▸ WHAT TO WORK ON: Produce the records below again, word for word, but stop after the line that contains "- intros Hc.".

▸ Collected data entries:
----

Lemma ratio_times_100 (c m : Z) :
  (0 < m)%Z →
  ((inject_Z c / inject_Z m * 100 == 100)%Q ↔ c = m)
  ∧ ((inject_Z c / inject_Z m * 100 == 0)%Q ↔ c = 0%Z).
Proof.
  intros Hm.
  assert (Hm' : ¬ (inject_Z m == 0)%Q).
  { intros H. apply (inject_Z_injective m 0) in H. lia. }
  pose proof (Qmult_div_r (inject_Z c) (inject_Z m) Hm') as Hdiv.
  set (r := (inject_Z c / inject_Z m)%Q) in *.
  split; split.
  - intros H. apply inject_Z_injective.
    assert (Hr : (r == 1)%Q) by lra. rewrite Hr in Hdiv. lra.
  - intros Hc. apply (f_equal inject_Z) in Hc.
    assert (Hr : (inject_Z m * r == inject_Z m * 1)%Q) by (rewrite Hdiv, Hc; lra).
    apply Qmult_inj_l in Hr; [lra | done].
  - intros H. apply (inject_Z_injective c 0). change (inject_Z 0) with 0%Q.
    assert (Hr : (r == 0)%Q) by lra. rewrite Hr in Hdiv. lra.
  - intros ->. unfold r, Qdiv. change (inject_Z 0) with 0%Q. lra.
Qed.

(** X13.  The HLA component is 100 exactly when every token of the patient
    occurs among the donor's tokens, 0 exactly when none does, and depends on
    the donor's tokens as a set only (their order and repetitions do not
    matter). *)
Theorem hlaRawScore_extremes (patient : Patient.t) (donor : Donor.t) :
  ((hlaRawScore patient donor == 100)%Q
   ↔ ∀ t, t ∈ patientHla patient → t ∈ donorHla donor)
  ∧ ((hlaRawScore patient donor == 0)%Q
     ↔ ∀ t, t ∈ patientHla patient → t ∉ donorHla donor)
  ∧ (∀ donor', (∀ t, t ∈ donorHla donor' ↔ t ∈ donorHla donor) →
       hlaRawScore patient donor' = hlaRawScore patient donor).
Proof.
  pose proof (patientHla_nonempty patient) as Hn.
  assert (Hmax : Z.max (Z.of_nat (length (patientHla patient))) 1
                 = Z.of_nat (length (patientHla patient))) by lia.
  destruct (ratio_times_100
              (Z.of_nat (length (commonAntigens patient donor)))
              (Z.of_nat (length (patientHla patient)))) as [H100 H0]; [lia|].
  unfold hlaRawScore. rewrite Hmax. split; [|split].
  - rewrite H100, Nat2Z.inj_iff. unfold commonAntigens.
    rewrite filter_length_all. by setoid_rewrite includes_elem_of.
  - rewrite H0. change 0%Z with (Z.of_nat 0). rewrite Nat2Z.inj_iff.
    unfold commonAntigens. rewrite filter_length_none.
    split; intros H t Ht.
    + intros Hin%includes_elem_of. by rewrite (H t Ht) in Hin.
    + destruct (includes (donorHla donor) t) eqn:E; [|done].
      apply includes_elem_of in E. by destruct (H t Ht).
  - intros donor' Hsame.
    assert (Hc : commonAntigens patient donor' = commonAntigens patient donor);
      [|by rewrite Hc].
    unfold commonAntigens. apply List.filter_ext. intros t.
    destruct (includes (donorHla donor') t) eqn:E1,
             (includes (donorHla donor) t) eqn:E2; try done.
    + apply includes_elem_of, Hsame, includes_elem_of in E1. congruence.
    + apply includes_elem_of, Hsame, includes_elem_of in E2. congruence.
Qed.

(** ** Tokens *)

Lemma split_nonempty (s : string) : split s ≠ [].
Proof.
  destruct s as [|c s]; simpl; [done|].
  destruct (Ascii.eqb c ","); [done|]. by destruct (split s).
Qed.

Lemma concat_split (s : string) : String.concat "," (split s) = s.
Proof.
  induction s as [|c s IH]; [done|]. simpl.
  destruct (Ascii.eqb_spec c ",") as [->|Hc].
  - pose proof (split_nonempty s) as Hne.
    destruct (split s) as [|piece pieces]; [done|].
    simpl in *. by rewrite IH.
  - pose proof (split_nonempty s) as Hne.
    destruct (split s) as [|piece pieces]; [done|].
    simpl in *. destruct pieces; simpl in *; by rewrite <- IH.
Qed.

Lemma split_no_comma (s piece : string) :
  piece ∈ split s → ¬ hasChar "," piece.
Proof.
  unfold hasChar. revert piece. induction s as [|c s IH]; intros piece; simpl.
  - intros ->%list_elem_of_singleton. simpl. apply not_elem_of_nil.
  - destruct (Ascii.eqb_spec c ",") as [->|Hc].
    + intros [-> | Hin]%elem_of_cons; [apply not_elem_of_nil | by apply IH].
    + pose proof (split_nonempty s) as Hne.
      destruct (split s) as [|p ps]; [done|].
      intros [-> | Hin]%elem_of_cons.
      * simpl. intros [<- | Hp]%elem_of_cons; [done|].
        revert Hp. apply IH. by left.
      * apply IH. by right.
Qed.

Lemma trimStart_chars (c : ascii) (s : string) :
  hasChar c (trimStart s) → hasChar c s.
Proof.
  unfold hasChar. induction s as [|a s IH]; simpl; [done|].
  destruct (isWhiteSpace a); [|done]. intros H. right. by apply IH.
Qed.

Lemma trimEnd_chars (c : ascii) (s : string) :
  hasChar c (trimEnd s) → hasChar c s.
Proof.
  unfold hasChar. induction s as [|a s IH]; simpl; [done|].
  destruct (trimEnd s) as [|b t] eqn:E.
  - destruct (isWhiteSpace a); simpl.
    + by intros ?%elem_of_nil.
    + intros [-> | ?%elem_of_nil]%elem_of_cons; [by left | done].
  - simpl. intros [-> | H]%elem_of_cons; [by left|]. right. by apply IH.
Qed.

Lemma trimStart_fixed (s : string) :
  match s with String a _ => isWhiteSpace a = false | EmptyString => True end →
  trimStart s = s.
Proof. destruct s as [|a s]; simpl; [done|]. by intros ->. Qed.

Lemma trimStart_head (s : string) :
  match trimStart s with
  | String a _ => isWhiteSpace a = false
  | EmptyString => True
  end.
Proof.
  induction s as [|a s IH]; simpl; [done|].
  by destruct (isWhiteSpace a) eqn:E.
Qed.

Lemma trimEnd_head (s : string) :
  match s with String a _ => isWhiteSpace a = false | EmptyString => True end →
  match trimEnd s with
  | String a _ => isWhiteSpace a = false
  | EmptyString => True
  end.
Proof.
  destruct s as [|a s]; simpl; [done|]. intros Ha.
  destruct (trimEnd s); [by rewrite Ha | done].
Qed.

Lemma trimEnd_idempotent (s : string) : trimEnd (trimEnd s) = trimEnd s.
Proof.
  induction s as [|a s IH]; simpl; [done|].
  destruct (trimEnd s) as [|b t] eqn:E.
  - destruct (isWhiteSpace a) eqn:Ha; simpl; [done | by rewrite Ha].
  - simpl in *. by rewrite IH.
Qed.

Lemma trim_idempotent (s : string) : trim (trim s) = trim s.
Proof.
  unfold trim.
  rewrite (trimStart_fixed (trimEnd (trimStart s))).
  - apply trimEnd_idempotent.
  - apply trimEnd_head, trimStart_head.
Qed.

(** X14.  An [hla] field always yields at least one token, one per
    comma-separated piece; joining the pieces with commas gives the field
    back; and every token is trimmed and free of commas. *)
Theorem hlaTokens_shape (hla : string) :
  (1 ≤ length (hlaTokens hla))%nat
  ∧ length (hlaTokens hla) = length (split hla)
  ∧ String.concat "," (split hla) = hla
  ∧ Forall (λ token, trim token = token ∧ ¬ hasChar "," token) (hlaTokens hla).
Proof.
  split; [|split; [|split]].
  - unfold hlaTokens. rewrite length_map.
    pose proof (split_nonempty hla). destruct (split hla); simpl; [done | lia].
  - unfold hlaTokens. apply length_map.
  - apply concat_split.
  - unfold hlaTokens. apply Forall_forall. intros token Hin.
    apply list_elem_of_fmap in Hin as (piece & -> & Hin).
    split; [apply trim_idempotent|].
    intros H. unfold trim in H.
    apply trimEnd_chars, trimStart_chars in H. by eapply split_no_comma.
Qed.

(** ** The waitlist component and the reason shown *)

Section PortalFacts.

Variable Date_now : Z.
Variable Date_parse : string → Z.
Variable patient : Patient.t.
Variable donor : Donor.t.

Lemma daysWaitingExact_ms :
  (daysWaitingExact Date_now Date_parse patient * 86400000
   == inject_Z (waitedMs Date_now Date_parse patient))%Q.
Proof.
  unfold daysWaitingExact, waitedMs.
  change (inject_Z (1000 * 60 * 60 * 24)) with (86400000 # 1).
  field.
Qed.

(** X15.  The waitlist component is 100 from 30 days of waiting on, grows
    linearly with the time waited up to there, and is negative, not 0, for a
    patient whose [createdAt] lies in the future; when it does not, the
    component and the total score are at least 0 (and the total at most
    100). *)
Theorem waitlistScore_ramp :
  ((30 * msPerDay <= waitedMs Date_now Date_parse patient)%Z →
     (waitlistScore Date_now Date_parse patient == 100)%Q)
  ∧ ((waitedMs Date_now Date_parse patient <= 30 * msPerDay)%Z →
       (waitlistScore Date_now Date_parse patient
        == inject_Z (waitedMs Date_now Date_parse patient) * 100
           / inject_Z (30 * msPerDay))%Q)
  ∧ ((waitedMs Date_now Date_parse patient < 0)%Z →
       (waitlistScore Date_now Date_parse patient < 0)%Q)
  ∧ ((0 <= waitedMs Date_now Date_parse patient)%Z →
       (0 <= waitlistScore Date_now Date_parse patient)%Q
       ∧ (0 <= totalScore Date_now Date_parse patient donor <= 100)%Q).
Proof.
  pose proof daysWaitingExact_ms as Hms.
  pose proof (hlaRawScore_range patient donor) as [Hh0 Hh1].
  unfold totalScore, bonus, waitlistScore.
  set (days := daysWaitingExact Date_now Date_parse patient) in *.
  set (ms := inject_Z (waitedMs Date_now Date_parse patient)) in *.
  change (inject_Z (30 * msPerDay)) with (2592000000 # 1).
  assert (H30 : (inject_Z (30 * msPerDay) == 2592000000)%Q) by done.
  assert (Hmin : ((days / 30 < 1 ∧ Qmin (days / 30) 1 == days / 30)
                  ∨ (1 <= days / 30 ∧ Qmin (days / 30) 1 == 1))%Q)
    by apply Q.min_spec.
  set (w := Qmin (days / 30) 1) in *.
  assert (Hd : (days / 30 == days * (1 # 30))%Q) by reflexivity.
  set (d30 := (days / 30)%Q) in *.
  assert (Hlin : ∀ x : Q, (x * 100 / (2592000000 # 1) == x * (100 # 2592000000))%Q)
    by (intros x; field).
  rewrite Hlin.
  split; [|split; [|split]].
  - intros H. rewrite Zle_Qle, H30 in H. fold ms in H.
    destruct Hmin as [[Hc Hw] | [Hc Hw]]; lra.
  - intros H. rewrite Zle_Qle, H30 in H. fold ms in H.
    destruct Hmin as [[Hc Hw] | [Hc Hw]]; lra.
  - intros H. rewrite Zlt_Qlt in H. fold ms in H. change (inject_Z 0) with 0%Q in H.
    destruct Hmin as [[Hc Hw] | [Hc Hw]]; lra.
  - intros H. rewrite Zle_Qle in H. fold ms in H. change (inject_Z 0) with 0%Q in H.
    assert (Hw0 : (0 <= w <= 1)%Q)
      by (destruct Hmin as [[Hc Hw] | [Hc Hw]]; lra).
    split; [lra|].
    destruct (isCompatible patient donor); [|lra].
    destruct (isExactBloodMatch patient donor); lra.
Qed.

(** X16.  The reason shown is "Compatible" exactly for the compatible
    candidates; otherwise the first failing test is named: the verification,
    then the blood type, then the organ. *)
Theorem reason_explains :
  let c := scoreDonor Date_now Date_parse patient donor in
  (reason c = "Compatible" ↔ compatible c = true)
  ∧ (Donor.VerificationStatus donor ≠ "VERIFIED" →
       reason c = "Donor Not Verified")
  ∧ (Donor.VerificationStatus donor = "VERIFIED" →
       canReceiveFrom (Patient.BloodType patient) (Donor.BloodType donor) = false →
       reason c = "Blood Mismatch")
  ∧ (Donor.VerificationStatus donor = "VERIFIED" →
       canReceiveFrom (Patient.BloodType patient) (Donor.BloodType donor) = true →
       Patient.OrganNeeded patient ∉ Donor.organs donor →
       reason c = "Organ Mismatch").
Proof.
  simpl. unfold isCompatible, isBloodCompatible, isOrganCompatible.
  pose proof (isVerified_spec donor) as Hv.
  pose proof (includes_elem_of (Donor.organs donor) (Patient.OrganNeeded patient))
    as Ho.
  destruct (isVerified donor) eqn:Ev.
  - assert (Hs : Donor.VerificationStatus donor = "VERIFIED") by by apply Hv.
    destruct (canReceiveFrom _ _) eqn:Eb;
      destruct (includes _ _) eqn:Eo; simpl;
      (split; [done|]); (split; [done|]); (split; [done|]); try done.
    intros _ _ Hn. destruct Hn. by apply Ho.
  - assert (Hs : Donor.VerificationStatus donor ≠ "VERIFIED").
    { intros H. apply Hv in H. done. }
    rewrite andb_false_r. simpl. repeat split; done.
Qed.

End PortalFacts.

Lemma waitlistScore_ramp_witness :
  (waitlistScore thirtyDays (λ _, 0%Z) seedPatient == 100)%Q
  ∧ (waitlistScore 1296000000 (λ _, 0%Z) seedPatient == 50)%Q
  ∧ (waitlistScore 0 (λ _, 86400000%Z) seedPatient < 0)%Q.
Proof.
  split; [|split].
  - destruct (waitlistScore_ramp thirtyDays (λ _, 0%Z) seedPatient
                (seedDonor "VERIFIED" "HOSP-APOLLO")) as (H & _).
    apply H. vm_compute. discriminate.
  - destruct (waitlistScore_ramp 1296000000 (λ _, 0%Z) seedPatient
                (seedDonor "VERIFIED" "HOSP-APOLLO")) as (_ & H & _).
    rewrite H by (vm_compute; discriminate). vm_compute. reflexivity.
  - destruct (waitlistScore_ramp 0 (λ _, 86400000%Z) seedPatient
                (seedDonor "VERIFIED" "HOSP-APOLLO")) as (_ & _ & H & _).
    apply H. vm_compute. reflexivity.
Defined.

Lemma reason_explains_witness :
  reason (scoreDonor thirtyDays (λ _, 0%Z) seedPatient
            (seedDonor "VERIFIED" "HOSP-APOLLO")) = "Compatible"
  ∧ reason (scoreDonor thirtyDays (λ _, 0%Z) seedPatient (seedDonor "" ""))
    = "Donor Not Verified".
Proof.
  split.
  - destruct (reason_explains thirtyDays (λ _, 0%Z) seedPatient
                (seedDonor "VERIFIED" "HOSP-APOLLO")) as (H & _).
    apply H. reflexivity.
  - destruct (reason_explains thirtyDays (λ _, 0%Z) seedPatient
                (seedDonor "" "")) as (_ & H & _).
    apply H. discriminate.
Defined.

(** ** Approving a match *)

Lemma GetPatient_same_lookup (st st' : WorldState) (id : string) :
  st' !! id = st !! id → GetPatient st' id = GetPatient st id.
Proof. unfold GetPatient, GetState. by intros ->. Qed.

----

▸ REPLY TO THE TASK:
Lemma ratio_times_100 (c m : Z) :
  (0 < m)%Z →
  ((inject_Z c / inject_Z m * 100 == 100)%Q ↔ c = m)
  ∧ ((inject_Z c / inject_Z m * 100 == 0)%Q ↔ c = 0%Z).
Proof.
  intros Hm.
  assert (Hm' : ¬ (inject_Z m == 0)%Q).
  { intros H. apply (inject_Z_injective m 0) in H. lia. }
  pose proof (Qmult_div_r (inject_Z c) (inject_Z m) Hm') as Hdiv.
  set (r := (inject_Z c / inject_Z m)%Q) in *.
  split; split.
  - intros H. apply inject_Z_injective.
    assert (Hr : (r == 1)%Q) by lra. rewrite Hr in Hdiv. lra.
  - intros Hc. apply (f_equal inject_Z) in Hc.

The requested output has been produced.